Saved entries:
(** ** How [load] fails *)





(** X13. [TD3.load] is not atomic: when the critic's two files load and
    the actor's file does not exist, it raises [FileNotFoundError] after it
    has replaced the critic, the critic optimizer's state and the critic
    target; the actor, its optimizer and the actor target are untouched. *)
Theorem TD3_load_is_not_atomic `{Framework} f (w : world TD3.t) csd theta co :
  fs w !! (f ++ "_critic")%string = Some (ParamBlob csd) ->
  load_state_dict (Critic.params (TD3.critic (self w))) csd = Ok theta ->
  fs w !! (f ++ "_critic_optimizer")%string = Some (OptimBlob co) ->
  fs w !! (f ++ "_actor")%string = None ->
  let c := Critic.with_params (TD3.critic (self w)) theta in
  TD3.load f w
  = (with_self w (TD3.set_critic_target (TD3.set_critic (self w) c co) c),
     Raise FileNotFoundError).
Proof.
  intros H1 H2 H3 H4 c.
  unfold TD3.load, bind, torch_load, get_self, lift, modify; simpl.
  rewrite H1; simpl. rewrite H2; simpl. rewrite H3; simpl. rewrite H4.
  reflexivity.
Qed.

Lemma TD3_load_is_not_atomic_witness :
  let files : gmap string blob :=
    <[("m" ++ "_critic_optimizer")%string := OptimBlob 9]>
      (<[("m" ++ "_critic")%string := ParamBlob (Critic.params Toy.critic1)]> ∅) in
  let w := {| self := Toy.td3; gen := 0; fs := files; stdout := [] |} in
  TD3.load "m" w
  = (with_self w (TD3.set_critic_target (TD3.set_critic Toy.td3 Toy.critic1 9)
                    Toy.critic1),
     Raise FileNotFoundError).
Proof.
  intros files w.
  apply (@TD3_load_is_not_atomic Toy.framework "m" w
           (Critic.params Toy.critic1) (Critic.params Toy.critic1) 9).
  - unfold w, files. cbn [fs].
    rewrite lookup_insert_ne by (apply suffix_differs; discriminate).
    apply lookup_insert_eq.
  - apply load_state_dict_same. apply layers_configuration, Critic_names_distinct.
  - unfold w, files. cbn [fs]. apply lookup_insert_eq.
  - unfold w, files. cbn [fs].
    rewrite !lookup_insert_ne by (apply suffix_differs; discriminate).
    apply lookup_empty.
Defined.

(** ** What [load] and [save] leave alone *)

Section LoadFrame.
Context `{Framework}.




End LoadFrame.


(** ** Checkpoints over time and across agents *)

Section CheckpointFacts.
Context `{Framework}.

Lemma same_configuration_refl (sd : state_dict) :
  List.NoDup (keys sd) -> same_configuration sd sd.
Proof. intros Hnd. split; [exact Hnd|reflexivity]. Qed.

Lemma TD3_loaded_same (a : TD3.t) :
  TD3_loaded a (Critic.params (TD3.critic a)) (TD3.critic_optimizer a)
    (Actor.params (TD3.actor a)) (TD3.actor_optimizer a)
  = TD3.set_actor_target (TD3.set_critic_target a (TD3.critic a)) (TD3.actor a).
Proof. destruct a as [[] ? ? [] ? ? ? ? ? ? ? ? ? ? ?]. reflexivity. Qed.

* * *

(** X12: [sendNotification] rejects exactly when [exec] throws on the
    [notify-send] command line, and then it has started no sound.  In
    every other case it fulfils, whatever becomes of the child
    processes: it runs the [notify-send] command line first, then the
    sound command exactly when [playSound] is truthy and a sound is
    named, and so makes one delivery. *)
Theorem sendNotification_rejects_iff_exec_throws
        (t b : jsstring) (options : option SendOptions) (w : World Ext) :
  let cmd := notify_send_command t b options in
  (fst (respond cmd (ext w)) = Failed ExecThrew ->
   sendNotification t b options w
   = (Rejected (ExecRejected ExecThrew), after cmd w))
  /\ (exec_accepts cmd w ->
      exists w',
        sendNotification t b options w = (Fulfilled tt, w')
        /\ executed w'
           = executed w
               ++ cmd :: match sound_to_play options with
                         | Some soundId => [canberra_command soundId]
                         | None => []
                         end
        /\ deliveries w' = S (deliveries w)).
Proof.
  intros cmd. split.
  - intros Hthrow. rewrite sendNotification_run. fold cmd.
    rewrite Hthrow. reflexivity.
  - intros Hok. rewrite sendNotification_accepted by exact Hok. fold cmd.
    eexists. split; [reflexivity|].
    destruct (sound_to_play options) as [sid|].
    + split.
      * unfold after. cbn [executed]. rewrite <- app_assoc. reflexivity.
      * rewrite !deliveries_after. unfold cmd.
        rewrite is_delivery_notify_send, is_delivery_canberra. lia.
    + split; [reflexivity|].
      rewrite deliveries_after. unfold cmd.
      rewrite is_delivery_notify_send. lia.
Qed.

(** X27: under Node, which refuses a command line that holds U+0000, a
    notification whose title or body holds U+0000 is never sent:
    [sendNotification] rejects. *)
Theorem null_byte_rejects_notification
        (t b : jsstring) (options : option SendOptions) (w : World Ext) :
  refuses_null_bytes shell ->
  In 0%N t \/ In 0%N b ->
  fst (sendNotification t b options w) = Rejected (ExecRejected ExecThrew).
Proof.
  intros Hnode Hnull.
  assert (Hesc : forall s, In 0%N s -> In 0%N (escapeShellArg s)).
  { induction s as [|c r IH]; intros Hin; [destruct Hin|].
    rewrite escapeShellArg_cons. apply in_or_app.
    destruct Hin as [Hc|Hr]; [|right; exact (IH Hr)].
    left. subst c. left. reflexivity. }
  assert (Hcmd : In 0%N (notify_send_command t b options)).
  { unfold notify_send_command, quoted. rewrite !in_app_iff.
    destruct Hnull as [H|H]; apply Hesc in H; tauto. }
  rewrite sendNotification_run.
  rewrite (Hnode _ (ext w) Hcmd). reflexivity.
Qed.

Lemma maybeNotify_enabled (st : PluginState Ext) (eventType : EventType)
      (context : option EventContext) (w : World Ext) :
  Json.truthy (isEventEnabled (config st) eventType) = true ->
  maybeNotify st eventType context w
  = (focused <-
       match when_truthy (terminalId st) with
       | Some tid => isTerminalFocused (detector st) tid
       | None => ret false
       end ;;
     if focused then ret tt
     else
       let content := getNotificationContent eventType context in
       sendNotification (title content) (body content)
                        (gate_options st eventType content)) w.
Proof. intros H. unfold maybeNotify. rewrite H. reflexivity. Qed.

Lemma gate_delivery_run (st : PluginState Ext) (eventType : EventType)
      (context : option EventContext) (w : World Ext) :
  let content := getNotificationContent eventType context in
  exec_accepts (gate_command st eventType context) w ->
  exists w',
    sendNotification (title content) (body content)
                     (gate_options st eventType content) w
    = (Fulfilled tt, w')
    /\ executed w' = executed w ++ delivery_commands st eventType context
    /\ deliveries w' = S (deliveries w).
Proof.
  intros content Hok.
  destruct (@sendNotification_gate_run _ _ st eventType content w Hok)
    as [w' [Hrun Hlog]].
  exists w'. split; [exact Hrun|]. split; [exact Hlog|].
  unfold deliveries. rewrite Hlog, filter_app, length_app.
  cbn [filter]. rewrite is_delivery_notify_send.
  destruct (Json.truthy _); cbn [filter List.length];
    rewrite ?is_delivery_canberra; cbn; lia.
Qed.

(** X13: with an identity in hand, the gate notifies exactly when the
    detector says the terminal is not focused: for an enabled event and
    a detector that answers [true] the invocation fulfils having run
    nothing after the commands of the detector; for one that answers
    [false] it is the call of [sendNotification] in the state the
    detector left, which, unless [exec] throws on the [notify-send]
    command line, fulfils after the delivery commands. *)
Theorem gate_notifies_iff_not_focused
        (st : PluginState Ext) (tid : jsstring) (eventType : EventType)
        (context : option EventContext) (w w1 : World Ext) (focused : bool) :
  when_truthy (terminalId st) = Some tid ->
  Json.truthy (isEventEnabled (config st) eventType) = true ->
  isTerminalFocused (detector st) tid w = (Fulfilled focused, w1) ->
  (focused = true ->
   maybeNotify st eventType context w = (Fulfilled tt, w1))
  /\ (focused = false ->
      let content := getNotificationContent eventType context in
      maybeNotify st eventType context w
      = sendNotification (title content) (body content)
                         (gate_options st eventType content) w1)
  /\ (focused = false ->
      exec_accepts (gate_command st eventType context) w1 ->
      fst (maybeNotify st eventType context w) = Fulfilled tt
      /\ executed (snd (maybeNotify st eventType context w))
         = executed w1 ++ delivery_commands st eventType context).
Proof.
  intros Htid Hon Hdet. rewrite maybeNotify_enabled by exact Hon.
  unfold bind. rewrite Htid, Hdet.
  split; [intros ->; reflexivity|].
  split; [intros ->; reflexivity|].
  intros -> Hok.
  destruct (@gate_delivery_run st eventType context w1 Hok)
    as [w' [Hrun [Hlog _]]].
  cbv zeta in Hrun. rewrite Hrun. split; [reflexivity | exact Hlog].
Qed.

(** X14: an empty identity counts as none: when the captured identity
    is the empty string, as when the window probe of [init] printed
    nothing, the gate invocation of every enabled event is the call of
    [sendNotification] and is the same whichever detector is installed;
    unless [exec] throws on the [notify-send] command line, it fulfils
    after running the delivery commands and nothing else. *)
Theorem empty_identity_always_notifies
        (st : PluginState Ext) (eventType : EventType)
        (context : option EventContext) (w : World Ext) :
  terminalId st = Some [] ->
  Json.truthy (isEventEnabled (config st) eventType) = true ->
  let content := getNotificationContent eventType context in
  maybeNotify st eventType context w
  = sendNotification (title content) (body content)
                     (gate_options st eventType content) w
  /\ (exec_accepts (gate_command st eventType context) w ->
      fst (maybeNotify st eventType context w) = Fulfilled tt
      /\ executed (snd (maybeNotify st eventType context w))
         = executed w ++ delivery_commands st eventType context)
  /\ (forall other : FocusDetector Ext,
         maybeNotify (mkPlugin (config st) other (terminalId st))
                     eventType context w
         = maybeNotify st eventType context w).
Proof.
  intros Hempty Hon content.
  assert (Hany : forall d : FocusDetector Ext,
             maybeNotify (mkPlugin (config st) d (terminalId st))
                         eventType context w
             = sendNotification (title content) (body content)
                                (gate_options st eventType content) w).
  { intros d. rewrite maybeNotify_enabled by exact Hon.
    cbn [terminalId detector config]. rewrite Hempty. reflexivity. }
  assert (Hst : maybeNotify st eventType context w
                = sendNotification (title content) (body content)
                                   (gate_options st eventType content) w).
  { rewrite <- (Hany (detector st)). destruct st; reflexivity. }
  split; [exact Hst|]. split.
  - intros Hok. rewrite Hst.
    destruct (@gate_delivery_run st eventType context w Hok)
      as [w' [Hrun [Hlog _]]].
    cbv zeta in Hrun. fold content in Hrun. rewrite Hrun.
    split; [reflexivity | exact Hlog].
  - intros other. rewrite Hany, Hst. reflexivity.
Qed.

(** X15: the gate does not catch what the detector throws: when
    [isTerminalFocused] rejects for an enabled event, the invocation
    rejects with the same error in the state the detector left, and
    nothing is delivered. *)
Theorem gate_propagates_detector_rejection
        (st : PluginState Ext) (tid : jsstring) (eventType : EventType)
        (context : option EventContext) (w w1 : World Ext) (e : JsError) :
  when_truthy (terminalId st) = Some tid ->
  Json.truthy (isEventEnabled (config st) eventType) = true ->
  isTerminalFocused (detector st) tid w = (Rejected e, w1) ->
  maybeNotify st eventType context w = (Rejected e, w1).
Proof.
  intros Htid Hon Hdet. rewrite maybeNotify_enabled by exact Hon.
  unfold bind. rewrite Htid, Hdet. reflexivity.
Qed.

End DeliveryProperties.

---

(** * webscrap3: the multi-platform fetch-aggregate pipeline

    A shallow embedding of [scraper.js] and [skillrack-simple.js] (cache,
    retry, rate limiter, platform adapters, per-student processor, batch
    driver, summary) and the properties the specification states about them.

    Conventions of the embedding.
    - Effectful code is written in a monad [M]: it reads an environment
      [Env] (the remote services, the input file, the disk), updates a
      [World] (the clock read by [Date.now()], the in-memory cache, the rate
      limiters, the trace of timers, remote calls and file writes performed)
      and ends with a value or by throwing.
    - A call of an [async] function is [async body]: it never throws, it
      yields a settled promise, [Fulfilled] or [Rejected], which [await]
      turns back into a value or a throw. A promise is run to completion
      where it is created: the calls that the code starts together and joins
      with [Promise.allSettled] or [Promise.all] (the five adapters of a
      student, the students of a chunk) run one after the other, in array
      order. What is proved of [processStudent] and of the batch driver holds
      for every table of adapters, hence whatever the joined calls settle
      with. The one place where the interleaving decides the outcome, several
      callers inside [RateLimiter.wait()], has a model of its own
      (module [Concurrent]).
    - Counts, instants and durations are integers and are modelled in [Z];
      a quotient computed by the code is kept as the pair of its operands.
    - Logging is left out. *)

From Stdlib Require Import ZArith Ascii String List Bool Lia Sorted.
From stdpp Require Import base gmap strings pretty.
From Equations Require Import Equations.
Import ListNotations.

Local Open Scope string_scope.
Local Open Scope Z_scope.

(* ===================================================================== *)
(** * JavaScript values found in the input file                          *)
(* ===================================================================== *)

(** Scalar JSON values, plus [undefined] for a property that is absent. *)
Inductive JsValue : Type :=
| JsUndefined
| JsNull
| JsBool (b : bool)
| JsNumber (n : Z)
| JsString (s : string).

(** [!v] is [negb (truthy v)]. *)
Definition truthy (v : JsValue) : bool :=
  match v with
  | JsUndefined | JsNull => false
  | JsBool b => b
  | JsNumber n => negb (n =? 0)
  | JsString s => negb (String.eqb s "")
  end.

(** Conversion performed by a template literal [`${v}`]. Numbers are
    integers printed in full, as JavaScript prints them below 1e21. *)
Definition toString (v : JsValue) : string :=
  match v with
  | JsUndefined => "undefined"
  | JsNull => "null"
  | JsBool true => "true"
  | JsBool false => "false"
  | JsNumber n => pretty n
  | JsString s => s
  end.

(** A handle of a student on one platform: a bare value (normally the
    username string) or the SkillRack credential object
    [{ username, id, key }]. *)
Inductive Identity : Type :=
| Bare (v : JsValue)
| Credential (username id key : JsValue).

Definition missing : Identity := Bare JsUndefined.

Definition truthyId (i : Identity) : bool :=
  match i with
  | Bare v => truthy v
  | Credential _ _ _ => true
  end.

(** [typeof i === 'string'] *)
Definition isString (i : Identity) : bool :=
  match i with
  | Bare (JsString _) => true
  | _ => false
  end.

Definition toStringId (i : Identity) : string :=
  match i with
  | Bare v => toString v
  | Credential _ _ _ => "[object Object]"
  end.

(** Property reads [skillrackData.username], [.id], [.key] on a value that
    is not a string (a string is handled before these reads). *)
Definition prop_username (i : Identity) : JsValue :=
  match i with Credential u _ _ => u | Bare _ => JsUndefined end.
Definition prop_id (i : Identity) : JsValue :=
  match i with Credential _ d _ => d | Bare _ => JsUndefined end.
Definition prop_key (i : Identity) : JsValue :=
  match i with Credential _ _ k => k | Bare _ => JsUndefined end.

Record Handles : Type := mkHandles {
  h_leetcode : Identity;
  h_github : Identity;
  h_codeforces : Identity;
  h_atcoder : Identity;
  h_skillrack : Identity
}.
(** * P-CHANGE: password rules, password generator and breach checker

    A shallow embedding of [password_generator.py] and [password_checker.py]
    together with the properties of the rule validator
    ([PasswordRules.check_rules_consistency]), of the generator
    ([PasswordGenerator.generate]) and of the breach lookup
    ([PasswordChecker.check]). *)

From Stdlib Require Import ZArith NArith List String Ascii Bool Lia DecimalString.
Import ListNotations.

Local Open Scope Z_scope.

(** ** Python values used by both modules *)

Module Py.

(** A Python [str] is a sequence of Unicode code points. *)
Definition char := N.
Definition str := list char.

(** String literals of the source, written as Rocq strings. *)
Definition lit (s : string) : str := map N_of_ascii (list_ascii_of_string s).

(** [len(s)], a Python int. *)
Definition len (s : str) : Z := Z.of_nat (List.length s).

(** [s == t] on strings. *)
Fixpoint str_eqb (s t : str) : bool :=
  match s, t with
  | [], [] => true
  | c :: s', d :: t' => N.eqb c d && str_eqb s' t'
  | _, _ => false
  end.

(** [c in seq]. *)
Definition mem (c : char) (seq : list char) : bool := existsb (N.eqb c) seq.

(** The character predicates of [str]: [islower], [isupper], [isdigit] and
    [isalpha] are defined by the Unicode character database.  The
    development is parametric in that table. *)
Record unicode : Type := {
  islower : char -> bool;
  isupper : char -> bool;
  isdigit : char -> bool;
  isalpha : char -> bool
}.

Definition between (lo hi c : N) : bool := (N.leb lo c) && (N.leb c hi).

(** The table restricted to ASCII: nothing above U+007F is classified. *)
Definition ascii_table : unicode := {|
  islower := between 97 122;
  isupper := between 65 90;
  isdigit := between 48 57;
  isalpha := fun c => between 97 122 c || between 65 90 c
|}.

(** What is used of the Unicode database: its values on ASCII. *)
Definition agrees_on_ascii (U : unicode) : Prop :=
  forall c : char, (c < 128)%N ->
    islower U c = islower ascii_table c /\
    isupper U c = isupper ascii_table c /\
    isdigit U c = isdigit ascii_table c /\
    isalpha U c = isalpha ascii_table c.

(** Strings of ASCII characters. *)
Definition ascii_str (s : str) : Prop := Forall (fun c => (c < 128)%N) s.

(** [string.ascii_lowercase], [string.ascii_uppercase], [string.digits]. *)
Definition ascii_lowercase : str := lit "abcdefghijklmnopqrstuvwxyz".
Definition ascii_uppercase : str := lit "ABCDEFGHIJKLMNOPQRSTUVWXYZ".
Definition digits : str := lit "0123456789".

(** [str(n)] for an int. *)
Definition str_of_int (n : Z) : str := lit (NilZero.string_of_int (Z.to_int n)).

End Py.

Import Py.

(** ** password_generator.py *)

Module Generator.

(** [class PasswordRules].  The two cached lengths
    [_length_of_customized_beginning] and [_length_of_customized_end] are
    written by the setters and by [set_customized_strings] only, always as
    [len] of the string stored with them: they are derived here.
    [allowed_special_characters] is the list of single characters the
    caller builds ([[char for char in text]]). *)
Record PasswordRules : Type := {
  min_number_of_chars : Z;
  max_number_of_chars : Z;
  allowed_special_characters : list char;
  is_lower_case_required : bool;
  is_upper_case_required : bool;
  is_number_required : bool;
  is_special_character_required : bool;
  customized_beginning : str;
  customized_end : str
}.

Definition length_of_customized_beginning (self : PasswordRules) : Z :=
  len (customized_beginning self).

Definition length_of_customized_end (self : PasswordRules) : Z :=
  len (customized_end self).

■ Assignment: Copy exactly the stretch of data above from the line with "Record Handles : Type" through the line with "Definition lit (s", and omit all other lines.

■ Exercise result:
Record Handles : Type := mkHandles {
  h_leetcode : Identity;
  h_github : Identity;
  h_codeforces : Identity;
  h_atcoder : Identity;
  h_skillrack : Identity
}.
(** * P-CHANGE: password rules, password generator and breach checker

    A shallow embedding of [password_generator.py] and [password_checker.py]
    together with the properties of the rule validator
    ([PasswordRules.check_rules_consistency]), of the generator
    ([PasswordGenerator.generate]) and of the breach lookup
    ([PasswordChecker.check]). *)

From Stdlib Require Import ZArith NArith List String Ascii Bool Lia DecimalString.
Import ListNotations.

Local Open Scope Z_scope.

(** ** Python values used by both modules *)

Module Py.

(** A Python [str] is a sequence of Unicode code points. *)
Definition char := N.
Definition str := list char.

(** String literals of the source, written as Rocq strings. *)
Definition lit (s : string) : str := map N_of_ascii (list_ascii_of_string s).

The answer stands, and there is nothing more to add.